Posted on:1987-11-08Degree:Ph.DType:Thesis
University:The Pennsylvania State UniversityCandidate:DEVLIN, BERNARD JFull Text:PDF
GTID:2473390017458610Subject:Botany
Abstract/Summary:PDF Full Text Request
Perfect-flowered plants create difficulties when assigning sexual emphasis to individual plants. Perfect-flowered plants have generally been considered to place equal emphasis on both sexual functions. The studies reported use a perfect-flowered species, Lobelia cardinalis L. (Lobeliaceae), to examine this assumption.;Using the protandrous nature of the flowers, the phenotypic and functional gender of plants is examined. Phenotypic and functional gender vary temporally and there is considerable variation among plants. Phenotypic gender is male biased but functional gender is not.

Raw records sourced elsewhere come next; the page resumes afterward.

(* ===== verification/Sequencing.v ===== *)
(** p4_infra/p4_pdpi: [sequencing.{h,cc}].  Updates that depend on each other must be sent in order:
    an entry is inserted after the entries it refers to and deleted before them.  The dependency
    graph of a list of updates is built from the references of the P4 program; the updates are then
    sent in batches, each batch consisting of the updates whose dependencies are all in earlier
    ones. *)
From S2P Require Import Prelude EntityKeys BuiltIns IrUtils IrData.
From S2P Require SdnController WritePath.

(** * Data *)

Abbreviation Update := WritePath.Update.
Abbreviation WriteRequest := WritePath.WriteRequest.
Abbreviation type_ := WritePath.type_.
Abbreviation entity := WritePath.entity.

(** Table, match field and value. *)
Abbreviation ReferencedValue := (str * str * str)%type.

(** [boost::adjacency_list] with sets of out edges: vertices are the numbers below [vertices], an edge
    from [u] to [v] says that [v] depends on [u]. *)
Record Graph := mkGraph { vertices : nat; edges : gset (nat * nat) }.

Definition add_edge (u v : nat) (g : Graph) : Graph := mkGraph (vertices g) ({[ (u, v) ]} ∪ edges g).
Definition in_degree (v : nat) (g : Graph) : nat := size (filter (λ e, e.2 = v) (edges g)).
Definition out_edges (u : nat) (g : Graph) : list nat :=
  map snd (elements (filter (λ e, e.1 = u) (edges g))).
Definition clear_out_edges (u : nat) (g : Graph) : Graph :=
  mkGraph (vertices g) (filter (λ e, e.1 ≠ u) (edges g)).

(** * The dependency graph *)

Section sequencing.
Context `{Gutil}.

(** [update.entity().table_entry()]: the default entry when the entity is of another kind. *)
Definition table_entry (e : Entity) : TableEntry :=
  match e with kTableEntry t => t | _ => plain_entry 0 0 [] ACTION_ABSENT end.

(** The first exact or optional match field with the id. *)
Definition find_match_value (id : Z) (ms : list FieldMatch) : option str :=
  head (omap (λ m, if field_id m =? id then
    match field_match m with kExact v | kOptional v => Some v | _ => None end else None) ms).

Definition GetMatchFieldValue (definition : IrTableDefinition) (update : Update) (match_field : str)
  : result (option str) :=
  match_field_definition ← FindOrStatus (match_fields_by_name definition !! match_field);
  Ok (find_match_value (element_id (match_element (IrData.match_field match_field_definition))) (match_ (table_entry (entity update)))).

Abbreviation Indices := (gmap ReferencedValue (gset nat)).

(** The edge that a reference of [current] to a value of [referred] makes, if any. *)
Definition dependency (all_vertices : list Update) (current referred : nat) : option (nat * nat) :=
  match type_ <$> all_vertices !! current, type_ <$> all_vertices !! referred with
  | Some (INSERT | MODIFY), Some INSERT => Some (referred, current)
  | Some DELETE, Some DELETE => Some (current, referred)
  | _, _ => None
  end.

Definition RecordDependenciesForReferencedValue (all_vertices : list Update) (current_vertex : nat)
  (indices : Indices) (graph : Graph) (referenced_value : ReferencedValue) : Graph :=
  fold_left (λ graph referred_update_index,
    match dependency all_vertices current_vertex referred_update_index with
    | Some (u, v) => add_edge u v graph
    | None => graph
    end) (elements (default ∅ (indices !! referenced_value))) graph.

Definition record_references (all_vertices : list Update) (current_vertex : nat) (indices : Indices)
  (value : str) (references : list IrMatchFieldReference) (graph : Graph) : Graph :=
  fold_left (λ graph ir_reference,
    RecordDependenciesForReferencedValue all_vertices current_vertex indices graph
      (referred_table ir_reference, referred_field ir_reference, value)) references graph.

Definition RecordDependenciesForActionInvocation (all_vertices : list Update)
  (ir_action : IrActionDefinition) (current_vertex : nat) (indices : Indices)
  (params : list (Z * str)) (graph : Graph) : result Graph :=
  fold_result (λ graph param,
    param_definition ← FindOrStatus (params_by_id ir_action !! fst param);
    Ok (record_references all_vertices current_vertex indices (snd param) (param_references param_definition) graph))
    params graph.

(** The first loop: which updates have which referable values. *)
Definition index_reference (definition : IrTableDefinition) (update_index : nat) (update : Update)
  (indices : Indices) (ir_reference : IrMatchFieldReference) : result Indices :=
  if negb (bool_decide (preamble_alias definition = referred_table ir_reference)) then Ok indices else
  value ← GetMatchFieldValue definition update (referred_field ir_reference);
  match value with
  | None => Ok indices
  | Some v =>
    let key := (referred_table ir_reference, referred_field ir_reference, v) in
    Ok (<[key := {[ update_index ]} ∪ default ∅ (indices !! key)]> indices)
  end.

Definition index_update (info : IrP4Info) (indices : Indices) (u : nat * Update) : result Indices :=
  definition ← FindOrStatus (tables_by_id info !! table_id (table_entry (entity (snd u))));
  fold_result (index_reference definition (fst u) (snd u)) (references info) indices.

(** The references of one match field. *)
Definition record_match_field (all_vertices : list Update) (definition : IrTableDefinition)
  (update_index : nat) (indices : Indices) (graph : Graph) (m : FieldMatch) : result Graph :=
  match_field_definition ← FindOrStatus (match_fields_by_id definition !! field_id m);
  fold_result (λ graph ir_reference,
    match match_type (match_field match_field_definition) with
    | EXACT =>
      Ok (RecordDependenciesForReferencedValue all_vertices update_index indices graph
        (referred_table ir_reference, referred_field ir_reference,
         match field_match m with kExact v => v | _ => [] end))
    | OPTIONAL =>
      Ok (RecordDependenciesForReferencedValue all_vertices update_index indices graph
        (referred_table ir_reference, referred_field ir_reference,
         match field_match m with kOptional v => v | _ => [] end))
    | _ => Err kInvalidArgument
    end) (match_references match_field_definition) graph.

Definition record_action (info : IrP4Info) (all_vertices : list Update) (update_index : nat)
  (indices : Indices) (graph : Graph) (a : Action) : result Graph :=
  ir_action ← FindOrStatus (actions_by_id info !! action_id a);
  RecordDependenciesForActionInvocation all_vertices ir_action update_index indices (params a) graph.

(** The second loop. *)
Definition record_update (info : IrP4Info) (all_vertices : list Update) (indices : Indices)
  (graph : Graph) (u : nat * Update) : result Graph :=
  let '(update_index, update) := u in
  let entry := table_entry (entity update) in
  ir_table ← FindOrStatus (tables_by_id info !! table_id entry);
  graph ← fold_result (record_match_field all_vertices ir_table update_index indices) (match_ entry) graph;
  match action entry with
  | kAction a => record_action info all_vertices update_index indices graph a
  | kActionProfileActionSet actions =>
    fold_result (record_action info all_vertices update_index indices) (map set_action actions) graph
  | _ => Err kUnimplemented
  end.

Definition numbered (updates : list Update) : list (nat * Update) :=
  zip (seq 0 (length updates)) updates.

Definition BuildDependencyGraph (info : IrP4Info) (updates : list Update) : result Graph :=
  indices ← fold_result (index_update info) (numbered updates) ∅;
  fold_result (record_update info updates indices) (numbered updates) (mkGraph (length updates) ∅).

(** * Batches *)

(** One round: the out edges of the roots are removed, and the vertices that lose their last in edge
    are the next roots. *)
Definition remove_root (state : Graph * list nat) (root : nat) : Graph * list nat :=
  let '(graph, new_roots) := state in
  (clear_out_edges root graph,
   new_roots ++ List.filter (λ target, (in_degree target graph =? 1)%nat) (out_edges root graph)).

Fixpoint batches_loop (fuel : nat) (graph : Graph) (roots : list nat) (batches : list (list nat))
  : result (Graph * list (list nat)) :=
  match fuel with
  | O => Die
  | S fuel =>
    match roots with
    | [] => Ok (graph, batches)
    | _ =>
      let sorted := merge_sort le roots in
      let '(graph, new_roots) := fold_left remove_root sorted (graph, []) in
      batches_loop fuel graph new_roots (batches ++ [sorted])
    end
  end.

(** No vertex is a root twice, so there are at most as many rounds as vertices. *)
Definition SequenceGraph (graph : Graph) : result (list (list nat)) :=
  let roots := List.filter (λ v, (in_degree v graph =? 0)%nat) (seq 0 (vertices graph)) in
  out ← batches_loop (S (S (vertices graph))) graph roots [];
  let '(graph, batches) := out in
  if negb (size (edges graph) =? 0)%nat then Err kInvalidArgument else Ok batches.

Definition SequencePiUpdatesInPlace (info : IrP4Info) (updates : list Update)
  : result (list (list nat)) :=
  graph ← BuildDependencyGraph info updates;
  SequenceGraph graph.

(** * Write requests *)

Definition empty_header : SdnController.RequestHeader :=
  SdnController.mkRequestHeader 0 [] None.

(** The loop over the indices of a batch. *)
Fixpoint batch_requests (updates : list Update) (max_batch_size : option Z) (batch : list nat)
  (request : list Update) : result (list (list Update)) :=
  match batch with
  | [] => Ok [request]
  | index :: batch =>
    update ← match updates !! index with Some u => Ok u | None => Die end;
    if match max_batch_size with Some m => m <=? zlen request | None => false end
    then rest ← batch_requests updates max_batch_size batch [update]; Ok (request :: rest)
    else batch_requests updates max_batch_size batch (request ++ [update])
  end.

Definition SequencePiUpdatesIntoWriteRequests (info : IrP4Info) (updates : list Update)
  (max_batch_size : option Z) : result (list WriteRequest) :=
  if match max_batch_size with Some m => m <=? 0 | None => false end then Err kInvalidArgument else
  batches ← SequencePiUpdatesInPlace info updates;
  fold_result (λ requests batch,
    new ← batch_requests updates max_batch_size batch [];
    Ok (requests ++ map (WritePath.mkWriteRequest empty_header) new)) batches [].

(** [*request.mutable_election_id() = ...]: the copy has an election id, 0 if there was none. *)
Definition copied_header (header : SdnController.RequestHeader) : SdnController.RequestHeader :=
  SdnController.mkRequestHeader (SdnController.request_device_id header)
    (SdnController.request_role header)
    (Some (default (0, 0) (SdnController.request_election_id header))).

(** The requests so far, the last one first. *)
Fixpoint extract_loop (header : SdnController.RequestHeader) (max_write_request_size : Z)
  (updates : list Update) (i : Z) (requests : list WriteRequest) : result (list WriteRequest) :=
  match updates with
  | [] => Ok (rev requests)
  | u :: updates =>
    let requests :=
      if i mod max_write_request_size =? 0
      then WritePath.mkWriteRequest (copied_header header) [] :: requests else requests in
    match requests with
    | [] => Die
    | request :: requests =>
      extract_loop header max_write_request_size updates (i + 1)
        (WritePath.mkWriteRequest (WritePath.header request) (WritePath.updates request ++ [u])
           :: requests)
    end
  end.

Numerous factors are shown to influence functional gender. In general, sex-differential reproductive success follows as a consequence of phenotypic gender but environmental variation makes this relationship less than precise.;With respect to seed and pollen production, bisexual flowers are functionally more female on the basal portion of the inflorescence and functionally more male on the terminal portion relative to the mean response of the inflorescence. Plants vary significantly in both seed and pollen production but no differences occur among the populations examined. Seed and pollen production per flower are genetically based and uncorrelated.;Plants vary considerably in seed and pollen yield. Seed and pollen yield are correlated but weakly. Yield components of seed are negatively correlated but yield components of pollen are not. Seed production per flower is negatively correlated with pollen yield; thus the relationship between seed and pollen production is quite complex and unlike that commonly assumed. Stressed plants change resource allocation patterns toward greater male emphasis.;Because the flowers of L. cardinalis are protandrous, the amount of time and nectar devoted to the sexual phases can be assigned and hummingbird visitation scored. Greater time and nectar are devoted to the staminate phase and hummingbirds visit staminate phase flowers more frequently. Thus plants emphasize the male function at anthesis and this emphasis is an intrinsic feature.;Perfect-flowered L. cardinalis plants are not equisexual but the description of sexuality is complex. Genetic constraints to sex allocation, sex specialization and sexual selection are discussed.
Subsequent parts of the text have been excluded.